* **Given records**

(* ===== verification/Query.v ===== *)
(** * Query: the query-string parser of [resolve]

    Lines 42-49 of [src/ghspa.js] build an object [q] from the query
    string: the text after the leading ["?"] is split on ["&"], each piece
    is split on ["="], the first part is the key and the other parts,
    rejoined with ["="] and unescaped, are the value; [q[key] = value]
    overwrites earlier entries.  The object is a [gmap] from keys to
    values.  The file proves that a lookup in the object is the last entry
    with that key (the contract stated in the specification), what the
    parser returns on the query strings [redirect] produces, and the form
    of the keys and values of the object. *)

From stdpp Require Import gmap.
From S2P Require Import Prelude JsString Escape.

Module Query.
Import JsString Escape.

(** ** Definitions *)

(** [q[k] = v] on an object created by [{}] (line 48), [v] a string.  The
    key ["__proto__"] names the prototype accessor inherited from
    [Object.prototype]: assigning a string to it is ignored and creates no
    property.  Every other key becomes an own property. *)
Definition obj_set (k v : str) (q : gmap str str) : gmap str str :=
  if decide (k = js "__proto__") then q else <[k := v]> q.

(** Lines 47-48: the key [a[0]] and the value
    [a.slice(1).join('=').replace(/~and~/g, '&')] of the piece [v], where
    [a = v.split('=')]. *)
Definition entry (v : str) : str * str :=
  let a := split "=" v in
  (to_string (index 0 a), unescape (join (js "=") (slice 1 a))).

(** Lines 46-49: the callback of [forEach], which stores the entry of [v]. *)
Definition store (q : gmap str str) (v : str) : gmap str str :=
  obj_set (entry v).1 (entry v).2 q.

(** Lines 42-49: [q] after the loop over [l.search.slice(1).split('&')]. *)
Definition parse_query (search : str) : gmap str str :=
  foldl store ∅ (split "&" (slice 1 search)).

(** ** Reference definitions *)

(** The value of the last entry with key [k] in an association list. *)
Fixpoint last_value (k : str) (es : list (str * str)) : option str :=
  match es with
  | [] => None
  | e :: es' =>
      match last_value k es' with
      | Some x => Some x
      | None => if decide (e.1 = k) then Some e.2 else None
      end
  end.

(** ** The object *)

Section object.
Implicit Types (k v x : str) (q : gmap str str) (vs : list str).

Lemma obj_set_lookup k v q k' :
  k' ≠ js "__proto__" →
  obj_set k v q !! k' = if decide (k = k') then Some v else q !! k'.
Proof.
  intros Hk'. unfold obj_set. destruct (decide (k = js "__proto__")) as [E|Hk].
  - subst k. by rewrite decide_False.
  - apply lookup_insert.
Qed.

Lemma obj_set_proto k v q :
  q !! js "__proto__" = None → obj_set k v q !! js "__proto__" = None.
Proof. intros Hq. unfold obj_set. case_decide; by simplify_map_eq. Qed.

Lemma foldl_store_proto q vs :
  q !! js "__proto__" = None → foldl store q vs !! js "__proto__" = None.
Proof.
  revert q. induction vs as [|v vs IH]; intros q Hq; [done|].
  simpl. by apply IH, obj_set_proto.
Qed.

(** The loop refines the association list of the entries: a lookup is the
    last entry with that key, or the initial content. *)
Lemma foldl_store_lookup q vs k :
  k ≠ js "__proto__" →
  foldl store q vs !! k = from_option Some (q !! k) (last_value k (entry <$> vs)).
Proof.
  intros Hk. revert q. induction vs as [|v vs IH]; intros q; [done|].
  rewrite fmap_cons. cbn [foldl last_value]. rewrite IH.
  destruct (last_value k (entry <$> vs)); [done|].
  cbn [from_option]. unfold store. rewrite obj_set_lookup by done.
  by case_decide.
Qed.

End object.

(** ** Keys and values *)

Section entries.
Implicit Types (k v x : str).

Lemma entry_cut_eq v : entry v = ((cut "=" v).1, unescape (cut "=" v).2).
Proof.
  unfold entry. destruct (split_cut "=" v) as [-> E].
  change (js "=") with ["="%char]. by rewrite E.
Qed.

Lemma entry_key_value k x : "="%char ∉ k → entry (k ++ "="%char :: x) = (k, unescape x).
Proof. intros Hk. by rewrite entry_cut_eq, cut_app. Qed.

Lemma store_key_value q k x :
  "="%char ∉ k → k ≠ js "__proto__" → store q (k ++ "="%char :: x) = <[k := unescape x]> q.
Proof.
  intros Hk Hp. unfold store. rewrite entry_key_value by done.
  unfold obj_set. by rewrite decide_False.
Qed.

(** The query strings [redirect] builds, for any wire values [X] and [Y]. *)
Lemma parse_query_p X :
  amp ∉ X → parse_query (js "?p=" ++ X) = <[js "p" := unescape X]> ∅.
Proof.
  intros HX. unfold parse_query. change (slice 1 (js "?p=" ++ X)) with (js "p=" ++ X).
  rewrite split_no_sep by (rewrite not_elem_of_app; split; [by_compute|done]).
  apply (store_key_value ∅ (js "p") X); by_compute.
Qed.

Lemma parse_query_pq X Y :
  amp ∉ X → amp ∉ Y →
  parse_query (js "?p=" ++ X ++ js "&q=" ++ Y) =
  <[js "q" := unescape Y]> (<[js "p" := unescape X]> ∅).
Proof.
  intros HX HY. unfold parse_query.
  change (slice 1 (js "?p=" ++ X ++ js "&q=" ++ Y))
    with (js "p=" ++ X ++ amp :: (js "q=" ++ Y)).
  rewrite (app_assoc (js "p=")), split_app_sep, split_no_sep
    by (rewrite not_elem_of_app; split; (by_compute || done)).
  cbn [foldl].
  change (js "p=" ++ X) with (js "p" ++ "="%char :: X).
  change (js "q=" ++ Y) with (js "q" ++ "="%char :: Y).
  by rewrite !store_key_value by by_compute.
Qed.

End entries.

(** ** Properties of the parser *)

Section parser.
Implicit Types (k v x s : str).

Lemma last_value_None k es : last_value k es = None ↔ Forall (λ e, e.1 ≠ k) es.
Proof.
  induction es as [|e es IH]; simpl; [by split|].
  rewrite Forall_cons, <- IH. destruct (last_value k es); [split; [done|by intros [_ ?]]|].
  case_decide; split; try done; by intros [? _].
Qed.

Lemma last_value_elem k es v :
  last_value k es = Some v → ∃ e, e ∈ es ∧ e.1 = k ∧ e.2 = v.
Proof.
  induction es as [|e es IH]; [done|]. cbn [last_value].
  destruct (last_value k es) as [x|].
  - intros [= <-]. destruct IH as (e' & ? & ? & ?); [done|].
    exists e'. by rewrite elem_of_cons; auto.
  - case_decide; [|done]. intros [= <-]. exists e. by rewrite elem_of_cons; auto.
Qed.

Lemma last_value_entries_None k (vs : list str) :
  last_value k (entry <$> vs) = None ↔ Forall (λ v, (entry v).1 ≠ k) vs.
Proof. by rewrite last_value_None, Forall_fmap. Qed.

Lemma parse_query_lookup s k :
  k ≠ js "__proto__" →
  parse_query s !! k = last_value k (entry <$> split "&" (slice 1 s)).
Proof.
  intros Hk. unfold parse_query. rewrite foldl_store_lookup by done.
  rewrite lookup_empty. by destruct (last_value _ _).
Qed.

(** Entries with other keys do not matter. *)
Lemma last_value_filter (P : str * str → Prop) `{!∀ e, Decision (P e)} k es :
  (∀ e, e.1 = k → P e) → last_value k (filter P es) = last_value k es.
Proof.
  intros HP. induction es as [|e es IH]; [done|]. rewrite filter_cons.
  case_decide as He; cbn [last_value]; rewrite IH; [done|].
  rewrite decide_False by (intros Hk; by apply He, HP).
  by destruct (last_value k es).
Qed.

Lemma last_value_app k es e :
  last_value k (es ++ [e]) = if decide (e.1 = k) then Some e.2 else last_value k es.
Proof.
  induction es as [|e' es IH]; simpl; [done|]. rewrite IH.
  case_decide; [done|]. by destruct (last_value k es).
Qed.

Lemma last_value_list_to_map k es :
  last_value k es = (list_to_map (reverse es) : gmap str str) !! k.
Proof.
  induction es as [|e es IH] using rev_ind; [done|].
  rewrite last_value_app, reverse_snoc. destruct e as [k' x]. simpl.
  rewrite lookup_insert. by case_decide.
Qed.

(** C6: the parsed object is the finite map of the entries of the query
    string in which a later entry overwrites an earlier one with the same
    key, the entries with key ["__proto__"] left out. *)
Theorem parse_query_last_wins s :
  parse_query s =
  list_to_map (reverse (filter (λ e, e.1 ≠ js "__proto__")
                               (entry <$> split "&" (slice 1 s)))).
Proof.
  apply map_eq. intros k. rewrite <- last_value_list_to_map.
  destruct (decide (k = js "__proto__")) as [->|Hk].
  - unfold parse_query. rewrite (foldl_store_proto ∅) by apply lookup_empty.
    symmetry.
    apply last_value_None, Forall_forall. by intros e [? _]%list_elem_of_filter.
  - rewrite parse_query_lookup by done.
    induction (entry <$> split "&" (slice 1 s)) as [|e es IH]; [done|].
    rewrite filter_cons. cbn [last_value]. rewrite IH.
    destruct (decide (e.1 ≠ js "__proto__")) as [He|He]; cbn [last_value]; [done|].
    destruct (decide (e.1 = k)) as [<-|]; [by destruct He|].
    by destruct (last_value k (filter _ es)).
Qed.

(** C30: the parsed object is well formed.  Whatever the query string is,
    a key of the object holds neither ["&"] nor ["="], and a value holds
    no ["~and~"]: the pieces are cut at every ["&"], the key ends at the
    first ["="], and the decoder leaves no token undecoded. *)
Theorem parse_query_typed s k v :
  parse_query s !! k = Some v →
  (amp ∉ k) ∧ ("="%char ∉ k) ∧ ¬ occurs token v.
Proof.
  destruct (decide (k = js "__proto__")) as [->|Hk];
    [unfold parse_query; by rewrite (foldl_store_proto ∅) by apply lookup_empty|].
  rewrite parse_query_lookup by done.
  intros (e & (w & -> & Hw)%list_elem_of_fmap & <- & <-)%last_value_elem.
  rewrite entry_cut_eq. cbn [fst snd].
  pose proof (split_pieces amp (slice 1 s)) as Hall.
  rewrite Forall_forall in Hall.
  split_and!; [by apply cut_notin, Hall|auto with js|apply unescape_complete].
Qed.

Lemma parse_query_typed_witness :
  (amp ∉ js "p") ∧ ("="%char ∉ js "p") ∧ ¬ occurs token (js "/a&b=c&d~and").
Proof.
  apply (parse_query_typed (js "?p=0&x=1&p=/a~and~b=c~and~d~and") (js "p")
           (js "/a&b=c&d~and")).
  by vm_compute.
Defined.

(** C29: the entry of a piece is its text before the first ["="] as the key
    and the unescaped text after it as the value; further ["="] signs stay
    in the value, and a piece without ["="] has the empty value. *)
Theorem entry_spec v :
  ∃ k x, entry v = (k, unescape x) ∧ ("="%char ∉ k) ∧
         (v = k ++ "="%char :: x ∨ (v = k ∧ x = [])).
Proof.
  exists (cut "=" v).1, (cut "=" v).2. split; [apply entry_cut_eq|].
  induction v as [|c v [IHk IHv]]; [split; [auto with js|by right]|].
  rewrite cut_cons. case_decide; simpl; subst.
  - split; [auto with js|by left].
  - rewrite not_elem_of_cons. split; [done|].
    destruct IHv as [E|[E1 E2]]; [left|right]; by rewrite ?E2, <- ?E, <- ?E1.
Qed.

End parser.

End Query.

* **What to work on**
From the line holding "rewrite filter_cons. cbn" to the final line of the data, output each line exactly and nothing more.

* **Solution for this task**
    rewrite filter_cons. cbn [last_value]. rewrite IH.
    destruct (decide (e.1 ≠ js "__proto__")) as [He|He]; cbn [last_value]; [done|].
    destruct (decide (e.1 = k)) as [<-|]; [by destruct He|].
    by destruct (last_value k (filter _ es)).
Qed.

(** C30: the parsed object is well formed.  Whatever the query string is,
    a key of the object holds neither ["&"] nor ["="], and a value holds
    no ["~and~"]: the pieces are cut at every ["&"], the key ends at the
    first ["="], and the decoder leaves no token undecoded. *)
Theorem parse_query_typed s k v :
  parse_query s !! k = Some v →
  (amp ∉ k) ∧ ("="%char ∉ k) ∧ ¬ occurs token v.
Proof.
  destruct (decide (k = js "__proto__")) as [->|Hk];
    [unfold parse_query; by rewrite (foldl_store_proto ∅) by apply lookup_empty|].
  rewrite parse_query_lookup by done.
  intros (e & (w & -> & Hw)%list_elem_of_fmap & <- & <-)%last_value_elem.
  rewrite entry_cut_eq. cbn [fst snd].
  pose proof (split_pieces amp (slice 1 s)) as Hall.
  rewrite Forall_forall in Hall.
  split_and!; [by apply cut_notin, Hall|auto with js|apply unescape_complete].
Qed.

Lemma parse_query_typed_witness :
  (amp ∉ js "p") ∧ ("="%char ∉ js "p") ∧ ¬ occurs token (js "/a&b=c&d~and").
Proof.
  apply (parse_query_typed (js "?p=0&x=1&p=/a~and~b=c~and~d~and") (js "p")
           (js "/a&b=c&d~and")).
  by vm_compute.
Defined.

(** C29: the entry of a piece is its text before the first ["="] as the key
    and the unescaped text after it as the value; further ["="] signs stay
    in the value, and a piece without ["="] has the empty value. *)
Theorem entry_spec v :
  ∃ k x, entry v = (k, unescape x) ∧ ("="%char ∉ k) ∧
         (v = k ++ "="%char :: x ∨ (v = k ∧ x = [])).
Proof.
  exists (cut "=" v).1, (cut "=" v).2. split; [apply entry_cut_eq|].
  induction v as [|c v [IHk IHv]]; [split; [auto with js|by right]|].
  rewrite cut_cons. case_decide; simpl; subst.
  - split; [auto with js|by left].
  - rewrite not_elem_of_cons. split; [done|].
    destruct IHv as [E|[E1 E2]]; [left|right]; by rewrite ?E2, <- ?E, <- ?E1.
Qed.

End parser.

End Query.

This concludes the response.